RECORDS SUPPLIED
Lemma product_cross pools : product pools = cross pools.
Proof.
  unfold product. rewrite product_step_cross, bind_singleton.
  apply list_fmap_id.
Qed.

Lemma elem_of_cross c pools : c ∈ cross pools ↔ Forall2 (λ y pool, y ∈ pool) c pools.
Proof.
  revert c. induction pools as [|pool pools IH]; intros c; simpl.
  - rewrite list_elem_of_singleton. split; [intros ->; constructor|].
    by intros ->%Forall2_nil_inv_r.
  - rewrite list_elem_of_bind. split.
    + intros (y & (c' & -> & Hc')%list_elem_of_fmap & Hy).
      constructor; [done|]. by apply IH.
    + intros (y & c' & Hy & Hc' & ->)%Forall2_cons_inv_r.
      exists y. split; [|done]. apply list_elem_of_fmap. exists c'.
      split; [done|]. by apply IH.
Qed.

Lemma length_cross pools : length (cross pools) = pool_sizes pools.
Proof.
  induction pools as [|pool pools IH]; [done|]. simpl. rewrite <- IH.
  induction pool as [|y pool IHp]; [done|].
  rewrite bind_cons, length_app, length_fmap, IHp. simpl. lia.
Qed.

Lemma NoDup_cross pools : Forall NoDup pools → NoDup (cross pools).
Proof.
  induction 1 as [|pool pools Hpool _ IH]; simpl.
  - apply NoDup_singleton.
  - apply NoDup_bind; [| |done].
    + intros y1 y2 c _ _ (c1 & -> & _)%list_elem_of_fmap
        (c2 & [= ->] & _)%list_elem_of_fmap. done.
    + intros y _. apply (NoDup_fmap_2 _). done.
Qed.

Lemma cross_singleton pool : cross [pool] = (λ y, [y]) <$> pool.
Proof.
  simpl. induction pool as [|y pool IH]; [done|].
  by rewrite bind_cons, IH.
Qed.
End Product.

(** ** The phrase expander *)

Lemma list_bind_singleton {A} (l : list A) : (x ← l; [x]) = l.
Proof. induction l as [|x l IH]; [done|]. by rewrite bind_cons, IH. Qed.

Lemma get_phrase_pronunciations_cross (wps : list (list (list string))) :
  get_phrase_pronunciations wps = mjoin (M:=list) <$> cross wps.
Proof.
  unfold get_phrase_pronunciations. rewrite product_cross.
  apply list_fmap_ext. intros _ combo _.
  rewrite list_join_bind. apply list_bind_ext; [|done].
  intros word. apply list_bind_singleton.
Qed.

(** C3. The phrase expander returns the flattened combinations of the cross
    product of the per-word pronunciation lists, in the order of the cross
    product: a combination is a choice of one pronunciation per word, in word
    order; the output has as many entries as the product of the per-word
    counts; for a single word the output is the word's pronunciation list. *)
Theorem C3_phrase_expander (word_pronunciations : list (list (list string))) :
  get_phrase_pronunciations word_pronunciations
    = mjoin (M:=list) <$> cross word_pronunciations
  ∧ (∀ combo, combo ∈ cross word_pronunciations ↔
       Forall2 (λ pronunciation its_pronunciations,
                  pronunciation ∈ its_pronunciations)
               combo word_pronunciations)
  ∧ length (get_phrase_pronunciations word_pronunciations)
    = pool_sizes word_pronunciations
  ∧ (∀ its_pronunciations,
       get_phrase_pronunciations [its_pronunciations] = its_pronunciations).
Proof.
  split_and!.
  - apply get_phrase_pronunciations_cross.
  - intros combo. apply elem_of_cross.
  - by rewrite get_phrase_pronunciations_cross, length_fmap, length_cross.
  - intros prons. rewrite get_phrase_pronunciations_cross, cross_singleton.
    rewrite <- list_fmap_compose. rewrite <- (list_fmap_id prons) at 2.
    apply list_fmap_ext. intros _ p _. simpl. apply app_nil_r.
Qed.

Example phrase_expander_two_words :
  get_phrase_pronunciations
    [[["P"; "AH0"; "JH"; "AA1"; "M"; "AH0"; "Z"];
      ["P"; "AH0"; "JH"; "AE1"; "M"; "AH0"; "Z"]]; [["HH"; "IY1"; "R"]]] =
  [["P"; "AH0"; "JH"; "AA1"; "M"; "AH0"; "Z"; "HH"; "IY1"; "R"];
   ["P"; "AH0"; "JH"; "AE1"; "M"; "AH0"; "Z"; "HH"; "IY1"; "R"]].
Proof. reflexivity. Qed.

(** ** Combinations and the powerset *)

Lemma length_bind_sum {A B} (f : A → list B) (l : list A) :
  length (l ≫= f) = sum_list_with (λ x, length (f x)) l.
Proof.
  induction l as [|x l IH]; [done|].
  by rewrite bind_cons, length_app, IH.
Qed.
(** * lcapy.fourier: symbolic bilateral Fourier transforms

    A shallow embedding of [lcapy/fourier.py] together with the fragment of
    the SymPy expression algebra that the module computes with.

    The file has three layers.

    - [Sympy]: expressions as SymPy builds them (numbers, symbols, [Add],
      [Mul], [Pow], applied functions), with the automatic evaluation that
      SymPy's constructors perform, and the queries the module calls
      ([has], [subs], [expand], [rewrite], [as_ordered_terms], ...).
    - [Fourier]: the functions of [fourier.py], one definition per Python
      function, in an exception monad; the module-level dictionary
      [fourier_cache] is threaded as explicit state.
    - the properties of the transform engine. *)

From Stdlib Require Import ZArith PArith List String Ascii Bool Lia DecimalString.
Import ListNotations.

Local Open Scope string_scope.
Local Open Scope Z_scope.

#[local] Set Warnings "-register-all".

(** ** Numbers *)

(** SymPy's [Integer], [Rational] and [Float].  A [Rational] is kept in
    lowest terms with a denominator above one.  A [Float] is kept as the
    exact quotient it denotes: binary rounding is not represented, so the
    model is exact on the dyadic values the module itself introduces (the
    [2.0] of the literal [2j]). *)
Inductive number : Type :=
| Integer (z : Z)
| Rational (p : Z) (q : positive)
| Float (p : Z) (q : positive).

Definition num_pq (n : number) : Z * positive :=
  match n with
  | Integer z => (z, 1%positive)
  | Rational p q => (p, q)
  | Float p q => (p, q)
  end.

Definition is_Float (n : number) : bool :=
  match n with Float _ _ => true | _ => false end.

Definition lowest_terms (p : Z) (q : positive) : Z * positive :=
  let g := Z.gcd p (Zpos q) in (p / g, Z.to_pos (Zpos q / g)).

Definition mk_Rational (p : Z) (q : positive) : number :=
  let '(p', q') := lowest_terms p q in
  if (q' =? 1)%positive then Integer p' else Rational p' q'.

(** [Float._new] returns [S.Zero] for a zero result. *)
Definition mk_Float (p : Z) (q : positive) : number :=
  if p =? 0 then Integer 0
  else let '(p', q') := lowest_terms p q in Float p' q'.

Definition mk_number (float : bool) (p : Z) (q : positive) : number :=
  if float then mk_Float p q else mk_Rational p q.

Definition num_mul (a b : number) : number :=
  match a, b with
  | Integer x, Integer y => Integer (x * y)
  | _, _ =>
      let '(p1, q1) := num_pq a in
      let '(p2, q2) := num_pq b in
      mk_number (is_Float a || is_Float b) (p1 * p2) (q1 * q2)
  end.

Definition num_add (a b : number) : number :=
  match a, b with
  | Integer x, Integer y => Integer (x + y)
  | _, _ =>
      let '(p1, q1) := num_pq a in
      let '(p2, q2) := num_pq b in
      mk_number (is_Float a || is_Float b)
                (p1 * Zpos q2 + p2 * Zpos q1) (q1 * q2)
  end.
(** C6, as stated, fails: the first measurement of a node is a change of
    its measured width and height against the cached metrics, all else
    equal, and the decision is false: no layout pass is requested. The same
    holds for a node whose cached height is zero and whose measured height
    becomes 50. *)
Lemma first_measurement_not_detected :
  let measured := Examples.nodeOf Examples.modelA 10 20 (Some 100) (Some 50) in
  let undetected (cached : Node.t) :=
    let s := {| nodes := [measured]; edges := []; models := [Examples.modelA];
                cachedNodesMap := mapById Node.id [cached];
                manuallyMovedNodesSet := ∅; previousEdges := [];
                previousModels := ∅; options := Examples.horizontalOptions;
                inFlight := []; outputs := [] |} in
    specifiedTransition (previousEdges s) (cachedNodesMap s) (nodes s) (edges s)
    ∧ needsAutoLayout (previousEdges s) (cachedNodesMap s) (nodes s) (edges s) = false
    ∧ outputs (relayoutEffect s) = [] in
  undetected (Examples.nodeOf Examples.modelA 10 20 None None)
  ∧ undetected (Examples.nodeOf Examples.modelA 10 20 (Some 100) (Some 0)).
Proof.
  intros measured undetected.
  split; (split; [|split; by vm_compute]); right; right;
    eexists measured, _; (split; [apply list_elem_of_here|]);
    (split; [by vm_compute | by right]).
Qed.

(** C6, amended. One evaluation of the change detection requests exactly
    one layout pass when its decision is true and none otherwise, and
    leaves the nodes and edges as committed. The decision is true exactly
    when the edge count differs from the previous one, or the node count
    differs from the size of the cache, or some node has a cached entry
    whose known, non-zero width or height differs from the node's current
    one. After the evaluation the cached edge count is the current one and,
    when the node ids are distinct, the cache holds every current node, so
    that an identical re-evaluation requests nothing. *)
Theorem relayout_decision (s : State) :
  let needs := needsAutoLayout (previousEdges s) (cachedNodesMap s) (nodes s) (edges s) in
  let s' := relayoutEffect s in
  (needs = true ↔ detectedChange (previousEdges s) (cachedNodesMap s) (nodes s) (edges s))
  ∧ outputs s' = outputs s ++ (if needs then [RequestAnimationFrame] else [])
  ∧ nodes s' = nodes s ∧ edges s' = edges s
  ∧ length (previousEdges s') = length (edges s)
  ∧ (NoDup (Node.id <$> nodes s) →
       (∀ node, node ∈ nodes s → cachedNodesMap s' !! Node.id node = Some node)
       ∧ needsAutoLayout (previousEdges s') (cachedNodesMap s') (nodes s') (edges s') = false
       ∧ outputs (relayoutEffect s') = outputs s').
Proof.
  intros needs s'. split; [apply needsAutoLayout_detected|].
  split; [done|]. split; [done|]. split; [done|].
  assert (length (previousEdges s') = length (edges s)) as Hlen.
  { subst s'. unfold relayoutEffect; simpl.
    destruct (decide (length (previousEdges s) ≠ length (edges s))) as [|Heq]; [done|].
    by apply dec_stable in Heq. }
  split; [done|]. intros Hnodup.
  assert (needsAutoLayout (previousEdges s') (cachedNodesMap s') (nodes s') (edges s')
          = false) as Hsteady.
  { pose proof (needsAutoLayout_steady (nodes s) (edges s) Hnodup) as Hs.
    unfold needsAutoLayout in *. subst s'. simpl in *.
    rewrite decide_False by (rewrite Hlen; by intros ?).
    by rewrite decide_False in Hs by (by intros ?). }
  split; [intros node Hin; by apply mapById_lookup|]. split; [done|].
  change (outputs (relayoutEffect s'))
    with (outputs s' ++
            (if needsAutoLayout (previousEdges s') (cachedNodesMap s') (nodes s') (edges s')
             then [RequestAnimationFrame] else [])).
  rewrite Hsteady. apply app_nil_r.
Qed.

Lemma relayout_decision_witness :
  let s := {| nodes := [Examples.nodeA; Examples.nodeB]; edges := [];
              models := [Examples.modelA; Examples.modelB];
              cachedNodesMap := ∅; manuallyMovedNodesSet := ∅; previousEdges := [];
              previousModels := ∅; options := Examples.horizontalOptions;
              inFlight := []; outputs := [] |} in
  outputs (relayoutEffect s) = [RequestAnimationFrame]
  ∧ outputs (relayoutEffect (relayoutEffect s)) = [RequestAnimationFrame].
Proof.
  intros s.
  destruct (relayout_decision s) as (_ & Hout & _ & _ & _ & Hsteady).
  destruct Hsteady as (_ & _ & Hagain).
  { compute_done. }
  rewrite Hagain. split; exact Hout.
Defined.

(** ** The topology change detection *)

Lemma append_nil_l (b : string) : "" +:+ b = b.
Proof. reflexivity. Qed.

Lemma append_cons (c : ascii) (a b : string) : String c a +:+ b = String c (a +:+ b).
Proof. reflexivity. Qed.

Lemma append_assoc (a b c : string) : (a +:+ b) +:+ c = a +:+ (b +:+ c).
Proof.
  induction a as [|ch a IH]; [done|]. rewrite !append_cons. by rewrite IH.
Qed.

Lemma append_empty_r (a : string) : a +:+ "" = a.
Proof.
  induction a as [|ch a IH]; [done|]. rewrite append_cons. by rewrite IH.
Qed.

Lemma foldl_hashTail (acc : string) (ids : list string) :
  foldl (λ acc id, acc +:+ ":" +:+ id) acc ids = acc +:+ hashTail ids.
Proof.
  revert acc. induction ids as [|id ids IH]; intros acc.
  - symmetry. apply append_empty_r.
  - cbn [foldl hashTail foldr]. rewrite IH. by rewrite !append_assoc.
Qed.

Lemma topologyHash_cons (id : string) (ids : list string) :
  topologyHash (id :: ids) = id +:+ hashTail ids.
Proof. apply foldl_hashTail. Qed.

Lemma hashTail_cons (id : string) (ids : list string) :
  hashTail (id :: ids) = String ":" (id +:+ hashTail ids).
Proof. reflexivity. Qed.

Lemma hashTail_separated ids : separated (hashTail ids).
Proof. destruct ids as [|id ids]; [by left | right; by eexists]. Qed.

Lemma colonFree_head c rest : colonFree (String c rest) = true → c ≠ ":"%char.
Proof.
  simpl. intros [Hc _]%andb_true_iff ->. by rewrite Ascii.eqb_refl in Hc.
Qed.
(** [X20] What a return of [execute] certifies: the apply phase got
    through every change, every change has a "description", the current
    directory holds a repository, and the working tree is the one the
    apply phase left, with the changelog section appended. *)
Theorem execute_returns_only_if re_sub changes w v w' :
  Refactorizor.execute (PythonJavaScriptRefactorizor.new re_sub changes) w
  = (inr v, w') →
  ∃ w1,
    for_each (apply_changes re_sub) changes w = (inr tt, w1)
    ∧ all_have "description" changes = true
    ∧ is_Some (repo w)
    ∧ fs w' = with_changelog changes (fs w1).
Proof.
  intros Hexec.
  destruct (for_each (apply_changes re_sub) changes w) as [[e|[]] w1] eqn:Hrun.
  { rewrite execute_unfold, run_bind, Hrun in Hexec. done. }
  rewrite (execute_after_apply _ _ _ _ Hrun) in Hexec.
  destruct (all_have "description" changes); [|done].
  destruct (repo w); [|done]. injection Hexec as _ <-. eauto.
Qed.

Lemma execute_returns_only_if_witness :
  ∃ w1,
    for_each (apply_changes re_sub_fragment) [change_hello; change_foo] sample_world
    = (inr tt, w1)
    ∧ all_have "description" [change_hello; change_foo] = true
    ∧ is_Some (repo sample_world)
    ∧ fs sample_world_committed = with_changelog [change_hello; change_foo] (fs w1).
Proof.
  apply (execute_returns_only_if re_sub_fragment [change_hello; change_foo]
           sample_world PyNone sample_world_committed).
  vm_compute. reflexivity.
Defined.

(** [X21] Outside a repository nothing is undone: when every change
    applies and has a description but the current directory holds no
    repository, [execute] raises [InvalidGitRepositoryError] only after
    the files have been changed and the changelog written. *)
Theorem execute_without_repository re_sub changes descriptions w w1 :
  for_each (apply_changes re_sub) changes w = (inr tt, w1) →
  has_values "description" changes descriptions →
  repo w = None →
  Refactorizor.execute (PythonJavaScriptRefactorizor.new re_sub changes) w
  = (inl InvalidGitRepositoryError,
     mkWorld
       (<[codebase_md_path :=
            default "" (fs w1 !! codebase_md_path)
            +:+ recent_changes_header +:+ bullet_lines descriptions]> (fs w1))
       None).
Proof.
  intros Hrun [Hd Hvalues]%all_have_values Hr.
  rewrite (execute_after_apply _ _ _ _ Hrun), Hd, Hr.
  unfold with_changelog. by rewrite described_prefix_all, Hvalues.
Qed.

TASK INSTRUCTIONS
Your answer should consist of the lines from the line with "Hc')%list_elem_of_fmap & Hy)." to the line with "- apply NoDup_singleton." above, repeated exactly, both ends included.

SOLUTION BELOW
    + intros (y & (c' & -> & Hc')%list_elem_of_fmap & Hy).
      constructor; [done|]. by apply IH.
    + intros (y & c' & Hy & Hc' & ->)%Forall2_cons_inv_r.
      exists y. split; [|done]. apply list_elem_of_fmap. exists c'.
      split; [done|]. by apply IH.
Qed.

Lemma length_cross pools : length (cross pools) = pool_sizes pools.
Proof.
  induction pools as [|pool pools IH]; [done|]. simpl. rewrite <- IH.
  induction pool as [|y pool IHp]; [done|].
  rewrite bind_cons, length_app, length_fmap, IHp. simpl. lia.
Qed.

Lemma NoDup_cross pools : Forall NoDup pools → NoDup (cross pools).
Proof.
  induction 1 as [|pool pools Hpool _ IH]; simpl.
  - apply NoDup_singleton.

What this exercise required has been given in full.